Rumpling instability in thermal barrier systems under isothermal conditions in vacuum

Abstract

Bond coat (BC) surface rumpling has been identified as one of the important mechanisms that can lead to failure of thermal barrier coatings. The driving force behind rumpling—whether the stresses in the thermally grown oxide over the BC or the stresses in the BC—remains to be clarified. Also, the mass transport mechanisms in the BC leading to rumpling are not clearly identified. In the present investigation, we subjected two types of BC–superalloy systems, nickel aluminide and platinum aluminide BCs on a Ni-based superalloy, to isothermal exposure at temperatures ranging from 1150°C to 1200°C in vacuum. The results show that the nickel aluminide BC rumples at 1200°C and at 1175°C in the absence of significant oxidation. The wavelength of the rumpled surfaces was 60–100 μm, with an amplitude of 5–8 μm. The rumpling was insensitive to the initial BC surface morphology. At 1150°C, no clear rumpling was observed, but some surface undulations could be seen related to the BC grains. The platinum aluminide BC with an initially polished surface showed the formation of dome-like structures corresponding to the BC grains at 1200°C, indicating a strong influence of BC grain boundary diffusion on the BC rumpling. The above observations indicate that large-scale mass transport manifested in the form of BC rumpling can occur in the absence of a significant oxide layer.

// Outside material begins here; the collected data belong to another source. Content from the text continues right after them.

(** C29 [pmm_init_correct]: on a memory map that satisfies the boot protocol,
    [pmm_init] either halts because no usable region can hold the bitmap, or
    leaves a well-formed allocator whose free pages are exactly the usable
    pages other than page 0 and the pages of the bitmap itself. *)
Theorem pmm_init_correct es hhdm stale :
  memmap_ok es → (∀ j, 0 ≤ rd stale j < 256) →
  match pmm_init es hhdm stale with
  | Halted => ∀ e, e ∈ es → usable e → e_length e < init_bpages es * PAGE_SIZE
  | Done p =>
      pmm_wf p ∧
      ∀ k, k ∈ free_set p ↔
           usable_page es k ∧ k ≠ 0 ∧
           ¬ (bitmap_phys p / PAGE_SIZE ≤ k < bitmap_phys p / PAGE_SIZE + bitmap_pages p)
  end.
Proof.
  intros Hmo Hst. destruct (init_sizes es Hmo) as (Htot & Hbs & Hbp & Hbpe & Hm & Hin).
  destruct Hmo as [Hok Hdis _]. unfold pmm_init.
  pose proof (find_bitmap_space_spec (init_bpages es) es) as Hfind. rewrite Hm in Hfind.
  destruct (find_bitmap_space (init_bpages es) es) as [bphys|]; [|exact Hfind].
  destruct Hfind as (eb & Heb & Hub & Hbb & Hlb).
  destruct (init_fill_spec (Pmm hhdm bphys stale (init_bsize es) (init_total es) 0
    (count_usable es)) Hst ltac:(cbn [total_pages]; lia) Hbs eq_refl)
    as (Hw1 & Hf1 & Ht1 & Hs1 & Hp1).
  cbn [total_pages bitmap_size bitmap_phys] in *. set (p1 := for_loop (Z.to_nat (init_bsize es)) 0 _ _) in *.
  destruct (init_free_entries_spec es p1) as (Hw2 & Ht2 & Hs2 & Hp2 & Hf2); try done.
  { by rewrite Ht1. }
  { intros k _. rewrite Hf1. set_solver. }
  set (p2 := foldl init_free_entry p1 es) in *.
  rewrite list.Forall_forall in Hok. destruct (Hok eb Heb Hub) as (Hbb0 & Hbl0 & _ & Hal & _).
  specialize (Hin eb Heb Hub). rewrite Hbb in *.
  destruct (init_reserve_range_spec (bphys / PAGE_SIZE) (init_bpages es) p2)
    as (Hw3 & Ht3 & Hs3 & Hp3 & Hf3); try done.
  { apply Z.div_pos; unfold PAGE_SIZE; lia. }
  { rewrite Ht2, Ht1. unfold PAGE_SIZE in *. zdm. }
  set (p3 := for_loop (Z.to_nat (init_bpages es)) 0 _ p2) in *.
  destruct (init_reserve_page_spec 0 p3 Hw3) as (Hw4 & Ht4 & Hs4 & Hp4 & Hf4); [lia|].
  split; [done|]. intros k. unfold bitmap_pages.
  rewrite Hp4, Hs4, Hp3, Hs3, Hp2, Hs2, Hp1, Hs1, <- Hbpe.
  rewrite Hf4, elem_of_difference, elem_of_singleton, Hf3, Hf2, Hf1.
  rewrite elem_of_empty. clear. tauto.
Qed.

(** A memory map of two usable regions around a reserved one. *)
Definition memmap_example : list memmap_entry :=
  [MemmapEntry 0 0x9000 0; MemmapEntry 0xA0000 0x60000 1; MemmapEntry 0x100000 0x10000 0].

Lemma memmap_example_ok : memmap_ok memmap_example.
Proof.
  split.
  - repeat constructor; unfold usable, PAGE_SIZE; cbn; lia.
  - repeat match goal with
    | |- entries_disjoint _ => cbn
    | |- Forall _ (_ :: _) => apply Forall_cons
    | |- Forall _ [] => apply Forall_nil
    | |- _ ∧ _ => split
    | |- True => done
    end; unfold usable, in_entry, PAGE_SIZE, LIMINE_MEMMAP_USABLE; cbn; try lia.
    repeat match goal with
    | |- context [?a / 4096] =>
        let q := eval vm_compute in (a / 4096) in change (a / 4096) with q
    end. lia.
  - constructor. unfold usable. cbn. split; [done|lia].
Qed.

The stresses in the BC appear to be sufficient to cause the rumpling behaviour. The current rumpling results are discussed in the context of the possible mechanisms. It is concluded that various diffusive processes (grain boundary, surface and bulk diffusion) in the BC driven by the BC stresses lead to the rumpling behaviour observed in the current study.

Acknowledgements

This work is supported by a Critical Research Initiative program at the University of Illinois at Urbana-Champaign (UIUC). One of the authors (R.P.) would like to thank the Fellowships Office at UIUC for their support through a Dissertation Completion Fellowship. Thanks go to Dr. Ram Darolia of General Electric for providing the superalloys, and to Paul Lawton, Stacy Fang, and Anthony Collucci of Chromally, NY, USA for coating the superalloys with the bond coat. We are thankful to Dr. Nancy Fennegan at UIUC for the AES work. The SEM, XRD, AES and profilometry was carried out at the Center for Microanalysis of Materials, Frederick Seitz Materials Research Laboratory, UIUC, which is partially supported by the U.S. Department of Energy under grant DEFG02-91-ER45439. The authors would like to acknowledge helpful discussions with Professor David Cahill, Dr. Rick Haasch and Dr. Ming Liu at UIUC.